━━ Information
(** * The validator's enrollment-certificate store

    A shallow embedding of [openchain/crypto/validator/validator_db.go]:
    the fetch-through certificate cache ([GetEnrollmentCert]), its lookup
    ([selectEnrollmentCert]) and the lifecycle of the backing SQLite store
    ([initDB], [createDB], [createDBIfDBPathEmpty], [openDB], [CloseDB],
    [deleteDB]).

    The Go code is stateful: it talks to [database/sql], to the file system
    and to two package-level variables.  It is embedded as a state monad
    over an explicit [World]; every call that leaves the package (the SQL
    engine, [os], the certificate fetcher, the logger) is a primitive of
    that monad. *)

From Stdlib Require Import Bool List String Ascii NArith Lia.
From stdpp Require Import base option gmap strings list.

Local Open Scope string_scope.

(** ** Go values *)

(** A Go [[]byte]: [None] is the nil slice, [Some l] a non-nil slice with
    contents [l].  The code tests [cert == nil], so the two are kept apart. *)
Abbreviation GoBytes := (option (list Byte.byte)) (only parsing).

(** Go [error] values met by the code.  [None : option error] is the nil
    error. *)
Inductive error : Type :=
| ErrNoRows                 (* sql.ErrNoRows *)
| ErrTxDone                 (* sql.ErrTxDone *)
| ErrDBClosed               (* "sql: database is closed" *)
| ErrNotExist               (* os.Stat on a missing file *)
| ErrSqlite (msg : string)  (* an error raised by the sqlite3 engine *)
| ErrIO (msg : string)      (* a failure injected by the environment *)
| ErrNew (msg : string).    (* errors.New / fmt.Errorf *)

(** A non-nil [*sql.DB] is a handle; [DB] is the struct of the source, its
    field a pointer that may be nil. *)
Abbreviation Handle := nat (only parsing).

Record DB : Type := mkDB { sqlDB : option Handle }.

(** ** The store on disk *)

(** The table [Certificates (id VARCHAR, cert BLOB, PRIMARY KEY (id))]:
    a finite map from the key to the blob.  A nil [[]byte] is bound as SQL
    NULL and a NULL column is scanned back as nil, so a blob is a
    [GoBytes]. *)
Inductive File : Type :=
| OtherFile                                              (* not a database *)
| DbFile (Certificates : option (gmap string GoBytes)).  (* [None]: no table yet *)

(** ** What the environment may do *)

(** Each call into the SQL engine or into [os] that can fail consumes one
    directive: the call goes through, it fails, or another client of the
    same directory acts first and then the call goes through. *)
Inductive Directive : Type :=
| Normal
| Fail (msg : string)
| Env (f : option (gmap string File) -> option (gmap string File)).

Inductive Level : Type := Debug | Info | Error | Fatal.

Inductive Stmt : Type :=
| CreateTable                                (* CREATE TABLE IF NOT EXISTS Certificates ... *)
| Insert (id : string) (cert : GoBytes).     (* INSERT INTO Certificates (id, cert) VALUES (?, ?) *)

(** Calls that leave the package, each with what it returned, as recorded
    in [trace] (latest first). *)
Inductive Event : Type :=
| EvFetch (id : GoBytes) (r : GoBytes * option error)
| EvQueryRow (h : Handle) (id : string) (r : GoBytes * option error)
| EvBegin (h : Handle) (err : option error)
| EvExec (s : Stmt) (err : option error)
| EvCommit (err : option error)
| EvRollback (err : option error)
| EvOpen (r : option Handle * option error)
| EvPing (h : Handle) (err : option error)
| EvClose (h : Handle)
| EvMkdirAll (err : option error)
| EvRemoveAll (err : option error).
━━━━
━━ Information
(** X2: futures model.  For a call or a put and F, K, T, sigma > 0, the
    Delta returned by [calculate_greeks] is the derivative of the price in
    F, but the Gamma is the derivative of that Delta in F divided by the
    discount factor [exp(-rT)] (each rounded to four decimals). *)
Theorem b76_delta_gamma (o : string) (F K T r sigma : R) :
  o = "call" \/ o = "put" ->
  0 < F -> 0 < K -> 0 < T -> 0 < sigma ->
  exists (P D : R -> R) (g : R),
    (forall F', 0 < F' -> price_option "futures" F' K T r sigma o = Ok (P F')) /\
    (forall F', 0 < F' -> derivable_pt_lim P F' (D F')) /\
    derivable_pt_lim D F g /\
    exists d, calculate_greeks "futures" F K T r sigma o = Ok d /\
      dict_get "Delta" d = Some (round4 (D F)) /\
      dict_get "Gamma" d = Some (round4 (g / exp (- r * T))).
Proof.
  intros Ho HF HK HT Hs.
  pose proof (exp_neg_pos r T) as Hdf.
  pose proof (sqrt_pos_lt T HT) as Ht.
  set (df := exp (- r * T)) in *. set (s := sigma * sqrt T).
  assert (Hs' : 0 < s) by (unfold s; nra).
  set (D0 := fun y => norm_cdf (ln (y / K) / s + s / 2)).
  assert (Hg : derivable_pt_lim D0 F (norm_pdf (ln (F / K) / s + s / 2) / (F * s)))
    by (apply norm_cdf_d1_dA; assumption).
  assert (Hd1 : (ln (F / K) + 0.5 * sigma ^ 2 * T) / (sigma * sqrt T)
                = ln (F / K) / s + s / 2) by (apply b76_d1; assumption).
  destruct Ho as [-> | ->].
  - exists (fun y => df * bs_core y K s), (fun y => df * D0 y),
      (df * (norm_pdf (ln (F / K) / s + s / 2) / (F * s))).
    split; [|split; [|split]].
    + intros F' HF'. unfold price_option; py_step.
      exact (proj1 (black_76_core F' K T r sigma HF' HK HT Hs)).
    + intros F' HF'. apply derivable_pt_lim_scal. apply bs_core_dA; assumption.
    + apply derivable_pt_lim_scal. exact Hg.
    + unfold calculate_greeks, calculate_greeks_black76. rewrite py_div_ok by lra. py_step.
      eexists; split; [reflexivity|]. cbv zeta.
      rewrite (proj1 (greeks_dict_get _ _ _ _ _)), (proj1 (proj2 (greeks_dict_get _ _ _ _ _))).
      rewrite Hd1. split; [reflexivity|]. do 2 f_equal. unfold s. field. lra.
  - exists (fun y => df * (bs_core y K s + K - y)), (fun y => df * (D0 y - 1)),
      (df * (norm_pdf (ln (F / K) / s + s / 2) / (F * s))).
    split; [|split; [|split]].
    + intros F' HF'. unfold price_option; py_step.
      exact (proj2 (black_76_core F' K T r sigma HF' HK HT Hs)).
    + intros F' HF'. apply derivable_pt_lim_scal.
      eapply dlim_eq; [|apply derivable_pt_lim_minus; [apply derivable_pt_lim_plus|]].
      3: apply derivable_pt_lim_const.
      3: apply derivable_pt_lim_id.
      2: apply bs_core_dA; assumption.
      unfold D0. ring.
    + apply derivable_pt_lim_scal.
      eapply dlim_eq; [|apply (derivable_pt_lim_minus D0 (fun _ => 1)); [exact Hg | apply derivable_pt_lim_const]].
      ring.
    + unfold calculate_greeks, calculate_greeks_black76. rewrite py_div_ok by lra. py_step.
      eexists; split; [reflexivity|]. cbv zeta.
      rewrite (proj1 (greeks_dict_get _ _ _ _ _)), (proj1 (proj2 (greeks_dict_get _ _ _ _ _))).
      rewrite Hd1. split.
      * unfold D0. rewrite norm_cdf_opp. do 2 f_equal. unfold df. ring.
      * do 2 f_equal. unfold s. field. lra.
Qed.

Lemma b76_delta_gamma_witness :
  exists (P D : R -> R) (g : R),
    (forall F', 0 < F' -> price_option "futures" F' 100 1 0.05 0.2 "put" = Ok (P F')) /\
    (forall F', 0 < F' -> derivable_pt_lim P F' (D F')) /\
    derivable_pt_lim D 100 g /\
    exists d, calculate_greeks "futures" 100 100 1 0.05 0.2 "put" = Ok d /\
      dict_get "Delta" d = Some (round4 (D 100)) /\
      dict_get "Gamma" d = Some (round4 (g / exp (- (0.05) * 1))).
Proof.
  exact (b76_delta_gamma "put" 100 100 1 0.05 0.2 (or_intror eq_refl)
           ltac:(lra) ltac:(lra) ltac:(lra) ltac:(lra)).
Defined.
━━━━
━━ Information
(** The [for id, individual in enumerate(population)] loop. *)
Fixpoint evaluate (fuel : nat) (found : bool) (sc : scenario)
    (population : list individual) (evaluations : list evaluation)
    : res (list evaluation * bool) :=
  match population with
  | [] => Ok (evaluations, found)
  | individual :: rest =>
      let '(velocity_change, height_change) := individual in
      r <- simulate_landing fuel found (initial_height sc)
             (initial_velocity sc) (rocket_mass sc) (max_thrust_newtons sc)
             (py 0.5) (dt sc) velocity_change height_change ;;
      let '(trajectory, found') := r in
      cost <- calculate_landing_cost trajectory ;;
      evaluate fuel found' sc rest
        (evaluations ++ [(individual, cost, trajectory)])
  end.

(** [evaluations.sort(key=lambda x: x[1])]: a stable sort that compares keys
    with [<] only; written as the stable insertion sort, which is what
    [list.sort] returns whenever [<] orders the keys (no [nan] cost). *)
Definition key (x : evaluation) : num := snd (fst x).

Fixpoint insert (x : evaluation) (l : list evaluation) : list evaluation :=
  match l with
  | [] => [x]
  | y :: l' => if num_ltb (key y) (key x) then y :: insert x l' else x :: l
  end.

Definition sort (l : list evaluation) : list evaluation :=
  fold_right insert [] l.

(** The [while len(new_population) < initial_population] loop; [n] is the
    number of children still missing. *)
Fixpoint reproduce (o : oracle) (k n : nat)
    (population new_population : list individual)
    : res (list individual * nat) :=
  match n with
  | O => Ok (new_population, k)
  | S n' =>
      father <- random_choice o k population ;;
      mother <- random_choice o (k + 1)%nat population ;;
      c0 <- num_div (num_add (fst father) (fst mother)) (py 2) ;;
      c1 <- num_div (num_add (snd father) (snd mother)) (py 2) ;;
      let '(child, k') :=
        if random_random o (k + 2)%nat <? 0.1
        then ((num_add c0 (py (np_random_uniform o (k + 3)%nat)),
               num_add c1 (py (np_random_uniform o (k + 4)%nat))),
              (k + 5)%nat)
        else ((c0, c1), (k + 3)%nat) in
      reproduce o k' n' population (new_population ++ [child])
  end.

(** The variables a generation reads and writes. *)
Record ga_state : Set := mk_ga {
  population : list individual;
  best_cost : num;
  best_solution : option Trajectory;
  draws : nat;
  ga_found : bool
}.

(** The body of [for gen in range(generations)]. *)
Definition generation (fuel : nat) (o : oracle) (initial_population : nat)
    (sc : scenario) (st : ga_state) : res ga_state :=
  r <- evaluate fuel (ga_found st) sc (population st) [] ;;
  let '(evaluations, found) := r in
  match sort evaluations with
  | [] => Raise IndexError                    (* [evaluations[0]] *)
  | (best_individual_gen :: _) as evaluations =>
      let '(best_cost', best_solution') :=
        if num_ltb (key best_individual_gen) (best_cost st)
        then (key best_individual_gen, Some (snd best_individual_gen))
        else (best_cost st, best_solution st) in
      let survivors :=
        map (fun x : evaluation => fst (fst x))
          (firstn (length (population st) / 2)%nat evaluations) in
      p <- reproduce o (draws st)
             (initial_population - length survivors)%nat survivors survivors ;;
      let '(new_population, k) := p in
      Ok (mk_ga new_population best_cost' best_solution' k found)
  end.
━━━━
◆ Task to complete:
Take exactly the lines from the one containing "([selectEnrollmentCert]) and the" through the one containing "Inductive error : Type" in the data above, and output them with nothing added.

◆ Result:
    ([selectEnrollmentCert]) and the lifecycle of the backing SQLite store
    ([initDB], [createDB], [createDBIfDBPathEmpty], [openDB], [CloseDB],
    [deleteDB]).

    The Go code is stateful: it talks to [database/sql], to the file system
    and to two package-level variables.  It is embedded as a state monad
    over an explicit [World]; every call that leaves the package (the SQL
    engine, [os], the certificate fetcher, the logger) is a primitive of
    that monad. *)

From Stdlib Require Import Bool List String Ascii NArith Lia.
From stdpp Require Import base option gmap strings list.

Local Open Scope string_scope.

(** ** Go values *)

(** A Go [[]byte]: [None] is the nil slice, [Some l] a non-nil slice with
    contents [l].  The code tests [cert == nil], so the two are kept apart. *)
Abbreviation GoBytes := (option (list Byte.byte)) (only parsing).

(** Go [error] values met by the code.  [None : option error] is the nil
    error. *)
Inductive error : Type :=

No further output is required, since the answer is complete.